▸ **Prompt**:
Within the records below is a range that opens at the line with "pointers into it, as" and closes at the line with "Inductive cmd : Type". Return that range word for word, both ends included, and only that range.

▸ **Supplied records**:
(* ===== verification/ShParse.v ===== *)
(** The command parser of the shell: src/user/sh.c, from the constructors to
    [nulterminate].

    The command line is a NUL-terminated string in [mem]; a command holds
    pointers into it, as the C structures do.  The parser does not change the
    line; [nulterminate] then puts a NUL at the end of each word.  The nodes
    come from malloc, which is taken to succeed (the C code does not test it).
    [parseexec] fills the argument arrays of a node that may already lie under
    redirections: [set_arg] writes through that path. *)

From S2P Require Import Prelude Mem Sys Ulib Printf.
From ITree Require Import ITree.
Import ITreeNotations.
Local Open Scope itree_scope.
Local Open Scope zm_scope.

(** * Commands *)

Definition MAXARGS : Z := 10.

Inductive cmd : Type :=
| EXEC (argv eargv : list Z)
| REDIR (c : cmd) (file efile mode fd : Z)
| PIPE (left right : cmd)
| LIST (left right : cmd)
| BACK (c : cmd).

(** A node fresh from malloc and memset: null pointers everywhere. *)
Definition execcmd : cmd := EXEC (repeat 0 10) (repeat 0 10).
Definition redircmd (subcmd : cmd) (file efile mode fd : Z) : cmd := REDIR subcmd file efile mode fd.
Definition pipecmd (left right : cmd) : cmd := PIPE left right.
Definition listcmd (left right : cmd) : cmd := LIST left right.
Definition backcmd (subcmd : cmd) : cmd := BACK subcmd.

(** [cmd->argv[argc] = q; cmd->eargv[argc] = eq] where [ret] is the EXEC node
    [cmd] or a chain of redirections that ends in it. *)
Fixpoint set_arg (ret : cmd) (argc q eq : Z) : cmd :=
  match ret with
  | EXEC argv eargv => EXEC (list_set argv (Z.to_nat argc) q) (list_set eargv (Z.to_nat argc) eq)
  | REDIR c file efile mode fd => REDIR (set_arg c argc q eq) file efile mode fd
  | c => c
  end.

(** * Tokens *)

Definition whitespace : list Z := [#" "; 9; 13; 10; 11].
Definition symbols : list Z := $"<|>&;()".

(** [strchr(set, c) != 0] for a constant string [set]. *)
Definition in_set (set : list Z) (c : Z) : bool := existsb (Z.eqb c) set.

Definition is_ws (c : Z) : bool := in_set whitespace c.
Definition is_word (c : Z) : bool := negb (is_ws c) && negb (in_set symbols c).

(** [while(s < es && p( *s )) s++], where [n] is [es - s]. *)
Fixpoint skip_while (p : Z -> bool) (n : nat) (m : mem) (s : Z) : Z :=
  match n with
  | O => s
  | S n => if p (m s) then skip_while p n m (s + 1) else s
  end.

Definition skip (p : Z -> bool) (m : mem) (s es : Z) : Z := skip_while p (Z.to_nat (es - s)) m s.

(** The token at [s]: its code, its two ends, and the new value of [*ps]. *)
Definition gettoken (m : mem) (s es : Z) : Z * Z * Z * Z :=
  let s := skip is_ws m s es in
  let q := s in
  let c := m s in
  let '(ret, s) :=
    if c =? 0 then (c, s)
    else if in_set ($"|();&<") c then (c, s + 1)
    else if c =? #">" then
      let s := s + 1 in
      if m s =? #">" then (#"+", s + 1) else (c, s)
    else (#"a", skip is_word m s es) in
  let eq := s in
  (ret, q, eq, skip is_ws m s es).

Definition peek (m : mem) (s es : Z) (toks : list Z) : bool * Z :=
  let s := skip is_ws m s es in
  (negb (m s =? 0) && in_set toks (m s), s).

(** * The parser *)

Definition O_RDONLY : Z := 0.
Definition O_WRONLY : Z := 1.
Definition O_RDWR : Z := 2.
Definition O_CREATE : Z := 512.
Definition O_TRUNC : Z := 1024.

(** A parsing function returns its command and the new [*ps], or has called
    [panic]; [PFuel] only stands for fuel that was too small. *)
Inductive pres : Type :=
| POk (c : cmd) (s : Z)
| PPanic (msg : list Z)
| PFuel.

Definition pbind (r : pres) (k : cmd -> Z -> pres) : pres :=
  match r with
  | POk c s => k c s
  | PPanic msg => PPanic msg
  | PFuel => PFuel
  end.
Notation "'let*' ( c , s ) := r 'in' k" :=
  (pbind r (fun c s => k)) (at level 10, c name, s name, r at level 100, k at level 200) : zm_scope.

Fixpoint parseredirs (fuel : nat) (m : mem) (es : Z) (c : cmd) (s : Z) : pres :=
  match fuel with
  | O => PFuel
  | S f =>
      let '(b, s) := peek m s es ($"<>") in
      if b then
        let '(tok, _, _, s) := gettoken m s es in
        let '(t, q, eq, s) := gettoken m s es in
        if negb (t =? #"a") then PPanic ($"missing file for redirection")
        else
          let c :=
            if tok =? #"<" then redircmd c q eq O_RDONLY 0
            else if tok =? #">" then
              redircmd c q eq (Z.lor (Z.lor O_WRONLY O_CREATE) O_TRUNC) 1
            else if tok =? #"+" then redircmd c q eq (Z.lor O_WRONLY O_CREATE) 1
            else c in
          parseredirs f m es c s
      else POk c s
  end.

(** The argument loop of [parseexec]. *)
Fixpoint parseargs (fuel : nat) (m : mem) (es : Z) (argc : Z) (ret : cmd) (s : Z) : pres :=
  match fuel with
  | O => PFuel
  | S f =>
      let '(b, s) := peek m s es ($"|)&;") in
      if b then POk (set_arg ret argc 0 0) s
      else
        let '(tok, q, eq, s) := gettoken m s es in
        if tok =? 0 then POk (set_arg ret argc 0 0) s
        else if negb (tok =? #"a") then PPanic ($"syntax")
        else
          let ret := set_arg ret argc q eq in
          let argc := argc + 1 in
          if MAXARGS <=? argc then PPanic ($"too many args")
          else
            let* (ret, s) := parseredirs f m es ret s in
            parseargs f m es argc ret s
  end.

(** [while(peek(ps, es, "&"))] of [parseline]. *)
Fixpoint parsebacks (fuel : nat) (m : mem) (es : Z) (c : cmd) (s : Z) : pres :=
  match fuel with
  | O => PFuel
  | S f =>
      let '(b, s) := peek m s es ($"&") in
      if b then
        let '(_, _, _, s) := gettoken m s es in
        parsebacks f m es (backcmd c) s
      else POk c s
  end.

Fixpoint parseline (fuel : nat) (m : mem) (es s : Z) : pres :=
  match fuel with
  | O => PFuel
  | S f =>
      let* (c, s) := parsepipe f m es s in
      let* (c, s) := parsebacks f m es c s in
      let '(b, s) := peek m s es ($";") in
      if b then
        let '(_, _, _, s) := gettoken m s es in
        let* (r, s) := parseline f m es s in
        POk (listcmd c r) s
      else POk c s
  end
with parsepipe (fuel : nat) (m : mem) (es s : Z) : pres :=
  match fuel with
  | O => PFuel
  | S f =>
      let* (c, s) := parseexec f m es s in
      let '(b, s) := peek m s es ($"|") in
      if b then
        let '(_, _, _, s) := gettoken m s es in
        let* (r, s) := parsepipe f m es s in
        POk (pipecmd c r) s
      else POk c s
  end
with parseexec (fuel : nat) (m : mem) (es s : Z) : pres :=
  match fuel with
  | O => PFuel
  | S f =>
      let '(b, s) := peek m s es ($"(") in
      if b then parseblock f m es s
      else
        let* (ret, s) := parseredirs f m es execcmd s in
        parseargs f m es 0 ret s
  end
with parseblock (fuel : nat) (m : mem) (es s : Z) : pres :=
  match fuel with
  | O => PFuel
  | S f =>
      let '(b, s) := peek m s es ($"(") in
      if negb b then PPanic ($"parseblock")
      else
        let '(_, _, _, s) := gettoken m s es in
        let* (c, s) := parseline f m es s in
        let '(b, s) := peek m s es ($")") in
        if negb b then PPanic ($"syntax - missing )")
        else
          let '(_, _, _, s) := gettoken m s es in
          parseredirs f m es c s
  end.

(** * nulterminate *)

(** [for(i=0; ecmd->argv[i]; i++) *ecmd->eargv[i] = 0]; [None] past the arrays. *)
Fixpoint nul_args (argv eargv : list Z) (m : mem) : option mem :=
  match argv, eargv with
  | a :: argv, e :: eargv => if a =? 0 then Some m else nul_args argv eargv (upd m e 0)
  | _, _ => None
  end.

Fixpoint nulterminate (c : cmd) (m : mem) : option mem :=
  match c with
  | EXEC argv eargv => nul_args argv eargv m
  | REDIR c _ efile _ _ =>
      match nulterminate c m with
      | Some m => Some (upd m efile 0)
      | None => None
      end
  | PIPE l r | LIST l r =>
      match nulterminate l m with
      | Some m => nulterminate r m
      | None => None
      end
  | BACK c => nulterminate c m
  end.

(** * parsecmd *)

(** [panic]: a message on descriptor 2, then exit(1). *)
Definition panic {R} (s : list Z) : prog R :=
  fprintf 2 ($"%s" ++ [newline]) [AStr (Some s)] ;; exit_ 1.

(** Enough fuel for a line of [n] characters. *)
Definition parse_fuel (n : nat) : nat := (4 * n + 8)%nat.

(** [parsecmd(s)] on the line at address [s] whose text is [line]: the command
    and the memory after [nulterminate]. *)
Definition parsecmd (m : mem) (s : Z) (line : list Z) : prog (cmd * mem) :=
  let es := s + len line in
  match parseline (parse_fuel (length line)) m es s with
  | POk c s' =>
      let '(_, s') := peek m s' es [] in
      if negb (s' =? es) then
        fprintf 2 ($"leftovers: %s" ++ [newline])
          [AStr (Some (load m s' (Z.to_nat (es - s'))))] ;;
        panic ($"syntax")
      else
        match nulterminate c m with
        | Some m => Ret (c, m)
        | None => abort
        end
  | PPanic msg => panic msg
  | PFuel => abort
  end.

▸ **Task result**:
    pointers into it, as the C structures do.  The parser does not change the
    line; [nulterminate] then puts a NUL at the end of each word.  The nodes
    come from malloc, which is taken to succeed (the C code does not test it).
    [parseexec] fills the argument arrays of a node that may already lie under
    redirections: [set_arg] writes through that path. *)

From S2P Require Import Prelude Mem Sys Ulib Printf.
From ITree Require Import ITree.
Import ITreeNotations.
Local Open Scope itree_scope.
Local Open Scope zm_scope.

(** * Commands *)

Definition MAXARGS : Z := 10.

Inductive cmd : Type :=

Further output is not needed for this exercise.